EXERCISE DETAILS:
Search the data for the word "erewrite" and copy out every line that has it.

RECORDS PROVIDED:
•••

(** ** q_reverse *)

Lemma reverse_loop_spec fuel h l r done rest :
  lseg h r rest None → lseg h l done None →
  (∀ a, a ∈ rest → a ∉ done) → (length rest ≤ fuel)%nat →
  ∃ h', reverse_loop fuel h l r = Some (h', hd_error (reverse rest ++ done)) ∧
        lseg h' (hd_error (reverse rest ++ done)) (reverse rest ++ done) None ∧
        same_values h h' ∧
        ∀ a, a ∉ rest → h' !! a = h !! a.
Proof.
  revert fuel h l r done.
  induction rest as [|a rest IH]; intros fuel h l r done Hr Hl Hdis Hfuel.
  - simpl in Hr. subst r. exists h. simpl.
    rewrite <- hd_ptr_None. apply lseg_hd in Hl as Hp. rewrite <- Hp.
    split_and!; [by destruct fuel|done..].
  - pose proof (lseg_NoDup _ _ _ Hr) as Hnd.
    apply NoDup_cons in Hnd as [Ha Hnd].
    destruct Hr as (-> & e & He & Hr).
    destruct fuel as [|fuel]; [simpl in Hfuel; lia|].
    simpl. rewrite He. simpl. erewrite set_next_Some by done. simpl.
    set (h1 := <[a := ListEle (value e) l]> h).
    assert (lseg h1 (next e) rest None) as Hr1.
    { eapply lseg_frame; [|done]. intros b Hb. unfold h1.
      rewrite lookup_insert_ne; [done|]. by intros <-. }
    assert (lseg h1 (Some a) (a :: done) None) as Hl1.
    { split; [done|]. eexists. unfold h1. rewrite lookup_insert_eq.
      split; [done|]. simpl. eapply lseg_frame; [|done].
      intros b Hb. rewrite lookup_insert_ne; [done|].
      intros <-. eapply Hdis; [|done]. by left. }
    destruct (IH fuel h1 (Some a) (next e) (a :: done) Hr1 Hl1)
      as (h' & Hrun & Hres & Hval & Hfr).
    { intros b Hb [->|Hd]%elem_of_cons; [done|].
      eapply Hdis; [|done]. by right. }
    { simpl in Hfuel. lia. }
    rewrite reverse_cons, <- app_assoc. simpl.
    exists h'. split_and!; [done..| |].
    + eapply same_values_trans; [|done]. by apply same_values_set_next.
    + intros b Hb. rewrite Hfr by (intros ?; apply Hb; by right).
      unfold h1. rewrite lookup_insert_ne; [done|].
      intros <-. apply Hb. by left.
Qed.

Lemma rep_reverse fuel w l :
  rep w l → (length l ≤ fuel)%nat →
  ∃ w', q_reverse fuel w = Some w' ∧ rep w' (reverse l) ∧
        same_values (mem w) (mem w') ∧
        (∀ a, a ∉ l → mem w' !! a = mem w !! a) ∧
        (∀ q q', qref w = Some q → qref w' = Some q' →
                 head q' = tail q ∧ tail q' = head q ∧ size q' = size q).
Proof.
  unfold rep at 1, q_reverse. destruct (qref w) as [q|] eqn:Hq.
  - intros (Hl & Ht & Hsz & Hmax) Hfuel.
    destruct (reverse_loop_spec fuel (mem w) None (head q) [] l)
      as (h' & Hrun & Hres & Hval & Hfr); [done|done| |done|].
    { intros a _ H. by apply elem_of_nil in H. }
    rewrite app_nil_r in Hrun, Hres. rewrite Hrun. simpl.
    eexists. split; [done|]. split_and!; simpl; [|done..|].
    + unfold rep. simpl. rewrite length_reverse, last_reverse.
      apply lseg_hd in Hl as Hp. rewrite hd_ptr_None in Hp. done.
    + intros ? q' [= <-] [= <-]. simpl. by rewrite head_reverse.
  - intros -> _. exists w. rewrite Hq.
    split_and!; [done| |done|done|congruence].
    unfold rep. by rewrite Hq.
Qed.

(** ** merge_sort *)

Lemma store_spec h root d done x :
  merging h root d done → NoDup done →
  ∃ h1 root1, store h root d x = Some (h1, root1) ∧
              lseg h1 root1 done x ∧ same_values h h1 ∧
              ∀ a, a ∉ done → h1 !! a = h !! a.
Proof.
  destruct d as [|z]; simpl.
  - intros -> _. exists h, x. done.
  - intros (done' & -> & Hseg & [e He]) Hnd.
    apply NoDup_app in Hnd as (_ & Hdis & _).
    erewrite set_next_Some by done. simpl.
    eexists _, root. split; [done|]. split_and!.
    + apply lseg_snoc. split.
      * eapply lseg_frame; [|done]. intros a Ha.
        rewrite lookup_insert_ne; [done|]. intros <-.
        apply (Hdis _ Ha). by left.
      * eexists. by rewrite lookup_insert_eq.
    + by apply same_values_set_next.
    + intros a Ha. rewrite lookup_insert_ne; [done|]. intros <-.
      apply Ha, elem_of_app. right. by left.
Qed.

Lemma lseg_keep h h' p l e (dirty : list addr) :
  (∀ a, a ∉ dirty → h' !! a = h !! a) → (∀ a, a ∈ l → a ∉ dirty) →
  lseg h p l e → lseg h' p l e.
Proof.
  intros Hfr Hdis. apply lseg_frame. intros a Ha. by rewrite Hfr by auto.
Qed.

Lemma perm_move (done l1 l2 : list addr) r :
  (done ++ [r]) ++ l1 ++ l2 ≡ₚ done ++ l1 ++ r :: l2.
Proof.
  rewrite <- app_assoc. apply Permutation_app_head. simpl.
  apply Permutation_middle.
Qed.

Lemma merge_loop_left_end fuel h root d right :
  merge_loop fuel h root d None right = store h root d right.
Proof. by destruct fuel. Qed.

Lemma merge_loop_right_end fuel h root d l :
  merge_loop fuel h root d (Some l) None = store h root d (Some l).
Proof. by destruct fuel. Qed.

Lemma store_rest h root d done x l :
  merging h root d done → lseg h x l None → NoDup (done ++ l) →
  ∃ h1 root1, store h root d x = Some (h1, root1) ∧
              lseg h1 root1 (done ++ l) None ∧ same_values h h1 ∧
              ∀ a, a ∉ done → h1 !! a = h !! a.
Proof.
  intros Hm Hl Hnd. apply NoDup_app in Hnd as (Hnd & Hdis & _).
  destruct (store_spec h root d done x Hm Hnd) as (h1 & root1 & Hst & Hseg & Hval & Hfr).
  exists h1, root1. split_and!; [done| |done..].
  apply lseg_app. exists x. split; [done|].
  eapply lseg_keep; [exact Hfr| |done].
  intros a Ha Hd. by apply (Hdis _ Hd).
Qed.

•••

OUTPUT OF THE TASK:
    simpl. rewrite He. simpl. erewrite set_next_Some by done. simpl.
    erewrite set_next_Some by done. simpl.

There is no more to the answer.